Predicting Drug-Target Interaction (DTI) based on Machine Learning with Lasso Dimensionality Reduction and SMOTE from Protein Sequence and Drug Fingerprint

Abstract

The identification of Drug-Target Interaction (DTI) is an important process in pharmaceutical scientific research to develop new therapeutic agents for diseases. However, experimental methods involving identification of DTIs are time-consuming, expensive, and challenging. Computational methods that can accurately predict DTI pairs are of great interest because they can significantly reduce time and resources in drug discovery and research. This study presents a machine-learning-based model named, kNN-DTIPred, for DTI prediction that addresses two common problems of datasets: high-dimensionality and class imbalance. First, target protein feature vectors are extracted using Pseudo-Position Specific Scoring Matrix (PsePSSM).
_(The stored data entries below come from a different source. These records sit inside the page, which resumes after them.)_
Lemma notify_closed (readahead : bool) (n : Notice) (h : Host) :
  one_click_print_timeout h = 0
  \/ 0 < one_click_print_timeout h <= ticks1 n ->
  one_click_print_timeout (notify readahead n h) = 0
  /\ (connected_at_startup (notify readahead n h) = true ->
      connected_at_startup h = true).
Proof.
  intros Hclosed. unfold notify.
  destruct (flag_after_notice readahead (ticks1 n) (ticks2 n) (mount n)
              (id n) h) as [Hdl Hcn].
  rewrite Hdl, Hcn. clear Hdl Hcn.
  assert ((if (0 <? one_click_print_timeout h)
              && (one_click_print_timeout h <=? ticks1 n)
           then 0 else one_click_print_timeout h) = 0) as ->.
  { destruct Hclosed as [Hz|[Hpos Hreach]].
    - rewrite Hz. now destruct (0 <=? ticks1 n).
    - apply Z.ltb_lt in Hpos. apply Z.leb_le in Hreach.
      now rewrite Hpos, Hreach. }
  split; [reflexivity|].
  cbn. destruct (id n), (mount n); auto; discriminate.
Qed.

Lemma notify_all_closed (readahead : bool) (ns : list Notice) :
  forall h : Host,
    one_click_print_timeout h = 0 ->
    one_click_print_timeout (notify_all readahead ns h) = 0
    /\ (connected_at_startup (notify_all readahead ns h) = true ->
        connected_at_startup h = true).
Proof.
  induction ns as [|n ns IH]; intros h Hz; [now split|].
  cbn [notify_all fold_left].
  destruct (notify_closed readahead n h (or_introl Hz)) as [Hz1 Hc1].
  destruct (IH (notify readahead n h) Hz1) as [Hz2 Hc2].
  split; [exact Hz2|]. intros H. apply Hc1, Hc2, H.
Qed.

(** X20. The window closes for good. A call of [USBH_UserProcess] that
    reads the clock at or past the deadline zeroes the deadline without
    raising the flag, and once the deadline is zero no sequence of calls
    sets it again or raises the flag: after the window,
    [device_connected_at_startup] can only go from true to false. *)
Theorem startup_window_closes_for_good :
  forall (readahead : bool) (n : Notice) (ns : list Notice) (h : Host),
    one_click_print_timeout h = 0
    \/ 0 < one_click_print_timeout h <= ticks1 n ->
    one_click_print_timeout (notify_all readahead (n :: ns) h) = 0
    /\ (device_connected_at_startup (notify_all readahead (n :: ns) h) = true
        -> device_connected_at_startup h = true).
Proof.
  intros readahead n ns h Hclosed. cbn [notify_all fold_left].
  destruct (notify_closed readahead n h Hclosed) as [Hz1 Hc1].
  destruct (notify_all_closed readahead ns (notify readahead n h) Hz1)
    as [Hz2 Hc2].
  split; [exact Hz2|].
  unfold device_connected_at_startup. intros H. apply Hc1, Hc2, H.
Qed.

(** A drive that mounts 100 ms after the deadline, then once more. *)
Lemma startup_window_closes_for_good_witness :
  device_connected_at_startup
    (notify_all false
       [mkNotice 3600 3601 FR_OK HOST_USER_CLASS_ACTIVE;
        mkNotice 10 11 FR_OK HOST_USER_CLASS_ACTIVE]
       (mkHost APPLICATION_START 3500 false usbh_power_cycle.init))
  = false.
Proof.
  destruct (device_connected_at_startup
              (notify_all false
                 [mkNotice 3600 3601 FR_OK HOST_USER_CLASS_ACTIVE;
                  mkNotice 10 11 FR_OK HOST_USER_CLASS_ACTIVE]
                 (mkHost APPLICATION_START 3500 false
                    usbh_power_cycle.init))) eqn:E; [|reflexivity].
  apply (proj2 (startup_window_closes_for_good false
                  (mkNotice 3600 3601 FR_OK HOST_USER_CLASS_ACTIVE)
                  [mkNotice 10 11 FR_OK HOST_USER_CLASS_ACTIVE]
                  (mkHost APPLICATION_START 3500 false
                     usbh_power_cycle.init)
                  ltac:(right; cbn; lia))) in E.
  discriminate E.
Defined.

(** X21. A drive found mounted within 3000 ms of
    [MX_USB_HOST_Init] raises [connected_at_startup], as long as the
    deadline, start plus 3000, does not wrap around 2^32. When it does wrap
    (the counter is within 3000 ms of its maximum at start), a call that
    still reads the clock before the wrap-around takes the window for over:
    the flag is not raised and the deadline is zeroed. *)
Theorem startup_window_after_init :
  forall (xbuddy readahead : bool) (t0 : Z) (ok1 ok2 ok3 : bool)
         (h0 : Host) (n : Notice),
    0 <= t0 < 2 ^ 32 ->
    let h := fst (MX_USB_HOST_Init xbuddy t0 ok1 ok2 ok3 h0) in
    (t0 + 3000 < 2 ^ 32 ->
     one_click_print_timeout h = t0 + 3000
     /\ (id n = HOST_USER_CLASS_ACTIVE -> mount n = FR_OK ->
         ticks1 n < t0 + 3000 -> ticks2 n < t0 + 3000 ->
         device_connected_at_startup (notify readahead n h) = true))
    /\ (2 ^ 32 <= t0 + 3000 ->
        one_click_print_timeout h = t0 + 3000 - 2 ^ 32
        /\ (t0 <= ticks1 n ->
            one_click_print_timeout (notify readahead n h) = 0
            /\ (device_connected_at_startup (notify readahead n h) = true ->
                device_connected_at_startup h0 = true))).
Proof.
  intros xbuddy readahead t0 ok1 ok2 ok3 h0 n Ht0 h.
  assert (one_click_print_timeout h = wrap32 (t0 + 3000)) as Hdl
      by reflexivity.
  assert (connected_at_startup h = connected_at_startup h0) as Hcn
      by reflexivity.
  split.
  - intros Hfit.
    assert (wrap32 (t0 + 3000) = t0 + 3000) as Hw
        by (unfold wrap32; apply Z.mod_small; lia).
    rewrite Hw in Hdl. split; [exact Hdl|].
    intros Hid Hm H1 H2.
    unfold device_connected_at_startup, notify.
    rewrite (proj2 (flag_after_notice readahead (ticks1 n) (ticks2 n)
                      (mount n) (id n) h)).
    rewrite Hid, Hm, Hdl.
    replace (0 <? t0 + 3000) with true by (symmetry; apply Z.ltb_lt; lia).
    replace (t0 + 3000 <=? ticks1 n) with false
      by (symmetry; apply Z.leb_gt; lia).
    cbn [andb].
    replace (0 <? t0 + 3000) with true by (symmetry; apply Z.ltb_lt; lia).
    replace (ticks2 n <? t0 + 3000) with true
      by (symmetry; apply Z.ltb_lt; lia).
    reflexivity.
  - intros Hwrap.
    assert (wrap32 (t0 + 3000) = t0 + 3000 - 2 ^ 32) as Hw.
    { unfold wrap32. symmetry.
      apply (Z.mod_unique_pos _ _ 1); lia. }
    rewrite Hw in Hdl. split; [exact Hdl|].
    intros Hbefore.
    destruct (notify_closed readahead n h) as [Hz Hc].
    { rewrite Hdl.
      destruct (Z.eq_dec (t0 + 3000 - 2 ^ 32) 0) as [E|E];
        [left; exact E|right; lia]. }
    split; [exact Hz|].
    unfold device_connected_at_startup. rewrite <- Hcn. exact Hc.
Qed.

Lemma startup_window_after_init_witness :
  device_connected_at_startup
    (notify true (mkNotice 2500 2501 FR_OK HOST_USER_CLASS_ACTIVE)
       (fst (MX_USB_HOST_Init true 1000 true true true boot))) = true.
Proof.
  refine (proj2 (proj1 (startup_window_after_init true true 1000 true true
                          true boot
                          (mkNotice 2500 2501 FR_OK HOST_USER_CLASS_ACTIVE)
                          _) _) _ _ _ _);
    try reflexivity.
  split; [discriminate|reflexivity].
Defined.

(** X22. Only a drive that mounts ends a power cycle early. A call of
    [USBH_UserProcess] leaves the supervisor as it is unless it reports an
    active class whose drive mounted while the supervisor is in phase
    power_on with the print paused; that call clears the pause, returns the
    supervisor to idle and asks for the print to be resumed. A failed
    mount reports the error and touches nothing else. *)
Theorem only_a_mounted_drive_resumes :
  forall (readahead : bool) (t1 t2 : Z) (m : FRESULT) (i : HostUser)
         (h h' : Host) (fx : list HostEffect),
    USBH_UserProcess readahead t1 t2 m i h = (h', fx) ->
    let waiting :=
      usbh_power_cycle.Phase_eqb
        (usbh_power_cycle.phase (power_cycle h)) usbh_power_cycle.power_on
      && usbh_power_cycle.printing_paused (power_cycle h) in
    (i = HOST_USER_CLASS_ACTIVE -> m = FR_OK -> waiting = true ->
     usbh_power_cycle.phase (power_cycle h') = usbh_power_cycle.idle
     /\ usbh_power_cycle.printing_paused (power_cycle h') = false
     /\ usbh_power_cycle.restart_timer (power_cycle h') = None
     /\ In (supervisor usbh_power_cycle.print_resume) fx)
    /\ (i <> HOST_USER_CLASS_ACTIVE \/ m <> FR_OK \/ waiting = false ->
        power_cycle h' = power_cycle h
        /\ forall x, ~ In (supervisor x) fx)
    /\ (i = HOST_USER_CLASS_ACTIVE -> m = FR_error ->
        fx = [f_mount true; media_set_error_MOUNT]).
Proof.
  intros readahead t1 t2 m i [ap dl cn [ph pp tm mi ci]] h' fx Hcall.
  cbv zeta. cbn [power_cycle usbh_power_cycle.phase
                 usbh_power_cycle.printing_paused].
  split; [|split].
  - intros -> -> Hw. apply andb_true_iff in Hw. destruct Hw as [Hph Hpp].
    destruct ph; try discriminate. subst pp.
    destruct mi, readahead; cbn in Hcall; inversion Hcall; subst; cbn;
      repeat split; auto 10.
  - intros Hno.
    destruct i, m, ph, pp, mi, readahead; cbn in Hcall;
      inversion Hcall; subst; cbn in Hno |- *;
      first
        [ exfalso; destruct Hno as [Hno|[Hno|Hno]];
          first [apply Hno; reflexivity | discriminate Hno]
        | split;
          [ reflexivity
          | intros x Hin;
            repeat (destruct Hin as [Hin|Hin]; [discriminate Hin|]);
            exact Hin ] ].
  - intros -> ->. destruct readahead; cbn in Hcall;
      inversion Hcall; reflexivity.
Qed.

Lemma only_a_mounted_drive_resumes_witness :
  USBH_UserProcess true 9000 9001 FR_OK HOST_USER_CLASS_ACTIVE
    (mkHost APPLICATION_START 0 false
       (usbh_power_cycle.mkState usbh_power_cycle.power_on true
          (Some 5000) false false))
  = (mkHost APPLICATION_READY 0 false
       (usbh_power_cycle.mkState usbh_power_cycle.idle false None true
          false),
     [f_mount true; media_set_inserted; readahead_enable;
      supervisor usbh_power_cycle.xTimerStop;
      supervisor usbh_power_cycle.marlin_client_init;
      supervisor usbh_power_cycle.print_resume])
  /\ In (supervisor usbh_power_cycle.print_resume)
       [f_mount true; media_set_inserted; readahead_enable;
        supervisor usbh_power_cycle.xTimerStop;
        supervisor usbh_power_cycle.marlin_client_init;
        supervisor usbh_power_cycle.print_resume].
Proof.
  split; [reflexivity|].
  exact (proj2 (proj2 (proj2
           (proj1 (only_a_mounted_drive_resumes true 9000 9001 FR_OK
                     HOST_USER_CLASS_ACTIVE
                     (mkHost APPLICATION_START 0 false
                        (usbh_power_cycle.mkState usbh_power_cycle.power_on
                           true (Some 5000) false false))
                     _ _ eq_refl) eq_refl eq_refl eq_refl)))).
Defined.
Using OpenBabel software, drug compounds are represented using FP2 Molecular Fingerprint. Lasso Dimensionality Reduction is then used to obtain only the most discriminating features while SMOTE is applied for class balancing. Five machine learning models were compared on 4 datasets. The best model was obtained by k-Nearest Neighbors classifier with overall prediction accuracy 98.23%, 94.77%, 95.07%, and 93.09% for enzymes, ion channel, G protein-coupled receptors and nuclear receptor datasets respectively. The area under the curve reached 97.05%, 95.95%, 94.89%, and 94.29%, respectively for the datasets mentioned. Additionally, our results showed that Lasso Dimensionality Reduction and SMOTE have significantly improved the predictive performance. This study has demonstrated that the proposed kNN-DTIPred model is highly accurate and effective in predicting drug-target pairs which can accelerate the DTI identification process by limiting the search space to be investigated in laboratory experiments.